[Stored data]
********

(** * Agent lifecycle core of the Solana agentic wallet

    A shallow embedding of
    - [src/strategies/SimpleTraderStrategy.ts]  (the rule-based strategy),
    - [src/services/WalletManager.ts]           (the in-memory wallet ledger),
    - [src/services/DeFiClient.ts]              (the mocked swap executor),
    - [src/services/AgentController.ts]         (agent registry, timers, log),
    - the agent creation form ([AgentCreationModal.handleCreate]).

    JavaScript numbers are modelled as exact rationals [Q]: the properties
    below are about comparisons and control flow, and NaN / infinities are
    outside the model.  An absent ([undefined]) parameter is [None].
    Calls that leave the repository (the Solana SDK, the RPC connection, the
    clock, the random market generator) are inputs of the operations.
    Every operation, a decision cycle included, runs to completion before
    the next one starts: the single-threaded reading of the specification. *)

From Stdlib Require Import QArith Qminmax Qround Qabs Lqa.
From stdpp Require Import gmap strings list fin_maps pretty.

Local Open Scope string_scope.
Local Open Scope list_scope.

(** ** JavaScript numbers as rationals *)

Module JS.

(** [x < y] on numbers. *)
Definition ltb (x y : Q) : bool := negb (Qle_bool y x).

(** [x >= y] on numbers. *)
Definition geb (x y : Q) : bool := Qle_bool y x.

(** [x || d]: a number is falsy exactly when it is zero. *)
Definition or_else (x d : Q) : Q := if Qeq_bool x 0 then d else x.

(** [p || d] for a possibly absent property. *)
Definition opt_or_else (p : option Q) (d : Q) : Q :=
  match p with
  | Some x => or_else x d
  | None => d
  end.

End JS.

(** ** strategies/IStrategy.ts *)

Inductive Trend := Up | Down | Sideways.

Record MarketConditions := {
  timestamp : N;
  price : Q;
  volume : N;
  trend : Trend
}.

Inductive ActionType := Trade | Wait | Liquidity.
Inductive ActionKind := Buy | Sell | Add | Remove.

(** The [reason] template strings of the strategy, with the numbers they
    interpolate kept as data. *)
Inductive Reason :=
| InsufficientBalance (walletBalance minBalance : Q)
| PriceBelowBuyThreshold (price buyThreshold amount : Q)
| PriceAboveSellThreshold (price sellThreshold amount : Q)
| PriceWithinNormalRange (price buyThreshold sellThreshold : Q).

Record Details := {
  action : option ActionKind;
  amount : option Q;
  reason : Reason
}.

Record StrategyAction := {
  type : ActionType;
  details : Details
}.

(** ** types/index.ts *)

Inductive StrategyType := SimpleTrader | LiquidityProvider | Arbitrage.

(** [parameters: Record<string, any>], read at the three keys the strategy
    uses. *)
Record Parameters := {
  param_buyThreshold : option Q;
  param_sellThreshold : option Q;
  param_minBalance : option Q
}.

Record AgentStrategy := {
  strategy_type : StrategyType;
  parameters : Parameters
}.

(** ** strategies/SimpleTraderStrategy.ts *)

Inductive LastAction := LastBuy | LastSell | LastWait.

Definition LastAction_eqb (a b : LastAction) : bool :=
  match a, b with
  | LastBuy, LastBuy | LastSell, LastSell | LastWait, LastWait => true
  | _, _ => false
  end.

Record SimpleTraderStrategy := {
  buyThreshold : Q;
  sellThreshold : Q;
  minBalance : Q;
  lastAction : LastAction
}.

Definition no_parameters : Parameters :=
  {| param_buyThreshold := None; param_sellThreshold := None;
     param_minBalance := None |}.

(** The constructor: each field is [parameters.x || default]; [lastAction]
    starts as ["wait"]. *)
Definition new_SimpleTraderStrategy (p : Parameters) : SimpleTraderStrategy :=
  {| buyThreshold := JS.opt_or_else (param_buyThreshold p) 90;
     sellThreshold := JS.opt_or_else (param_sellThreshold p) 110;
     minBalance := JS.opt_or_else (param_minBalance p) (1#10);
     lastAction := LastWait |}.

Definition set_lastAction (this : SimpleTraderStrategy) (a : LastAction)
  : SimpleTraderStrategy :=
  {| buyThreshold := buyThreshold this;
     sellThreshold := sellThreshold this;
     minBalance := minBalance this;
     lastAction := a |}.

Definition wait_action (r : Reason) : StrategyAction :=
  {| type := Wait;
     details := {| action := None; amount := None; reason := r |} |}.

Definition trade_action (k : ActionKind) (a : Q) (r : Reason) : StrategyAction :=
  {| type := Trade;
     details := {| action := Some k; amount := Some a; reason := r |} |}.

(** [evaluate] returns the action together with the strategy instance after
    the call ([this.lastAction] is the only field it assigns). *)
Definition evaluate (this : SimpleTraderStrategy) (conditions : MarketConditions)
    (walletBalance : Q) : StrategyAction * SimpleTraderStrategy :=
  if JS.ltb walletBalance (minBalance this) then
    (wait_action (InsufficientBalance walletBalance (minBalance this)), this)
  else if JS.ltb (price conditions) (buyThreshold this)
          && negb (LastAction_eqb (lastAction this) LastBuy) then
    let amount := Qmin (walletBalance * (1#10)) (1#2) in
    (trade_action Buy amount
       (PriceBelowBuyThreshold (price conditions) (buyThreshold this) amount),
     set_lastAction this LastBuy)
  else if JS.ltb (sellThreshold this) (price conditions)
          && negb (LastAction_eqb (lastAction this) LastSell) then
    let amount := (1#10)%Q in
    (trade_action Sell amount
       (PriceAboveSellThreshold (price conditions) (sellThreshold this) amount),
     set_lastAction this LastSell)
  else
    (wait_action (PriceWithinNormalRange (price conditions)
                    (buyThreshold this) (sellThreshold this)),
     this).

Definition getConfig (this : SimpleTraderStrategy) : AgentStrategy :=
  {| strategy_type := SimpleTrader;
     parameters := {| param_buyThreshold := Some (buyThreshold this);
                      param_sellThreshold := Some (sellThreshold this);
                      param_minBalance := Some (minBalance this) |} |}.

(** The decision procedure as the specification words it: four steps tried
    in order, the buy step before the sell step. *)
Inductive decision_procedure (s : SimpleTraderStrategy) (tick : MarketConditions)
    (walletBalance : Q) : StrategyAction -> SimpleTraderStrategy -> Prop :=
| step1_insufficient_balance :
    (walletBalance < minBalance s)%Q ->
    decision_procedure s tick walletBalance
      (wait_action (InsufficientBalance walletBalance (minBalance s))) s
| step2_buy :
    ~ (walletBalance < minBalance s)%Q ->
    (price tick < buyThreshold s)%Q ->
    lastAction s <> LastBuy ->
    decision_procedure s tick walletBalance
      (trade_action Buy (Qmin (walletBalance * (1#10)) (1#2))
         (PriceBelowBuyThreshold (price tick) (buyThreshold s)
            (Qmin (walletBalance * (1#10)) (1#2))))
      (set_lastAction s LastBuy)
| step3_sell :
    ~ (walletBalance < minBalance s)%Q ->
    ~ ((price tick < buyThreshold s)%Q /\ lastAction s <> LastBuy) ->
    (sellThreshold s < price tick)%Q ->
    lastAction s <> LastSell ->
    decision_procedure s tick walletBalance
      (trade_action Sell (1#10)
         (PriceAboveSellThreshold (price tick) (sellThreshold s) (1#10)))
      (set_lastAction s LastSell)
| step4_wait :
    ~ (walletBalance < minBalance s)%Q ->
    ~ ((price tick < buyThreshold s)%Q /\ lastAction s <> LastBuy) ->
    ~ ((sellThreshold s < price tick)%Q /\ lastAction s <> LastSell) ->
    decision_procedure s tick walletBalance
      (wait_action (PriceWithinNormalRange (price tick)
                      (buyThreshold s) (sellThreshold s))) s.

(** ** Wallets, agents and activities (types/index.ts) *)

Record TokenBalance := {
  mint : string;
  token_amount : Q;
  decimals : N
}.

Record WalletInfo := {
  publicKey : string;
  createdAt : N;
  balance : Q;
  tokenBalances : list TokenBalance
}.

Inductive Status := Active | Paused | Stopped.

#[global] Instance Status_eq_dec : EqDecision Status.
Proof. solve_decision. Defined.

Definition Status_eqb (a b : Status) : bool :=
  match a, b with
  | Active, Active | Paused, Paused | Stopped, Stopped => true
  | _, _ => false
  end.

Inductive Result := Success | Failure.

(** The [decision] text of an activity: a rendered string, or a strategy
    reason template. *)
Inductive Decision :=
| Text (s : string)
| Because (r : Reason).

Record AgentActivity := {
  act_timestamp : N;
  act_action : string;
  decision : Decision;
  transactionSignature : option string;
  result : Result
}.

Record Agent := {
  agent_id : string;
  walletPublicKey : string;
  strategy : AgentStrategy;
  status : Status;
  activityLog : list AgentActivity
}.

(** ** Errors

    Every [Error] the modelled code throws, with the wrapping done by the
    [catch] blocks kept as structure; [message] renders [error.message]. *)
Inductive Error :=
| InvalidAccountsForSwap
| InsufficientSOLBalance
| WalletNotFound
| AgentNotFound (agentId : string)
| External (msg : string)
| FailedToConstructSwapInstruction (cause : Error)
| SwapExecutionFailed (cause : Error).

Fixpoint message (e : Error) : string :=
  match e with
  | InvalidAccountsForSwap => "Invalid accounts for swap"
  | InsufficientSOLBalance => "Insufficient SOL balance"
  | WalletNotFound => "Wallet not found"
  | AgentNotFound agentId => "Agent not found: " +:+ agentId
  | External msg => msg
  | FailedToConstructSwapInstruction cause =>
      "Failed to construct swap instruction: " +:+ message cause
  | SwapExecutionFailed cause => "Swap execution failed: " +:+ message cause
  end.

(** ** What the outside answers during one call

    The clock, the Solana SDK ([new PublicKey]), the RPC connection, the
    secure key store, the key generator and the random sources.  An answer
    [inl msg] is a rejection with an [Error] of that message. *)
Record Externals := {
  now : N;
  validPublicKey : string -> bool;
  latestBlockhash : string + string;
  chainBalance : string + Q;
  chainTokenBalances : string + list TokenBalance;
  marketTick : MarketConditions;
  generatedKey : string;
  storeKey : string + unit;
  randomSuffix : string
}.

(** ** The state of the three singletons and of the host's interval table *)
Record World := {
  wallets : gmap string WalletInfo;         (* walletManager.wallets *)
  agents : gmap string Agent;               (* agentController.agents *)
  activeAgentIds : list string;             (* a Set, in insertion order *)
  decisionIntervals : gmap string positive; (* agent id -> interval handle *)
  timers : gmap positive string;            (* live intervals: handle -> agent id *)
  nextHandle : positive
}.

Definition initial_world : World :=
  {| wallets := ∅; agents := ∅; activeAgentIds := []; decisionIntervals := ∅;
     timers := ∅; nextHandle := 1%positive |}.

********

TASK INSTRUCTIONS
Copy out, exactly and alone, the lines of the entries above between the ones holding "From stdpp Require" and "(** [x || d]: a number", inclusive.

RESPONSE TO THE EXERCISE
From stdpp Require Import gmap strings list fin_maps pretty.

Local Open Scope string_scope.
Local Open Scope list_scope.

(** ** JavaScript numbers as rationals *)

Module JS.

(** [x < y] on numbers. *)
Definition ltb (x y : Q) : bool := negb (Qle_bool y x).

(** [x >= y] on numbers. *)
Definition geb (x y : Q) : bool := Qle_bool y x.

(** [x || d]: a number is falsy exactly when it is zero. *)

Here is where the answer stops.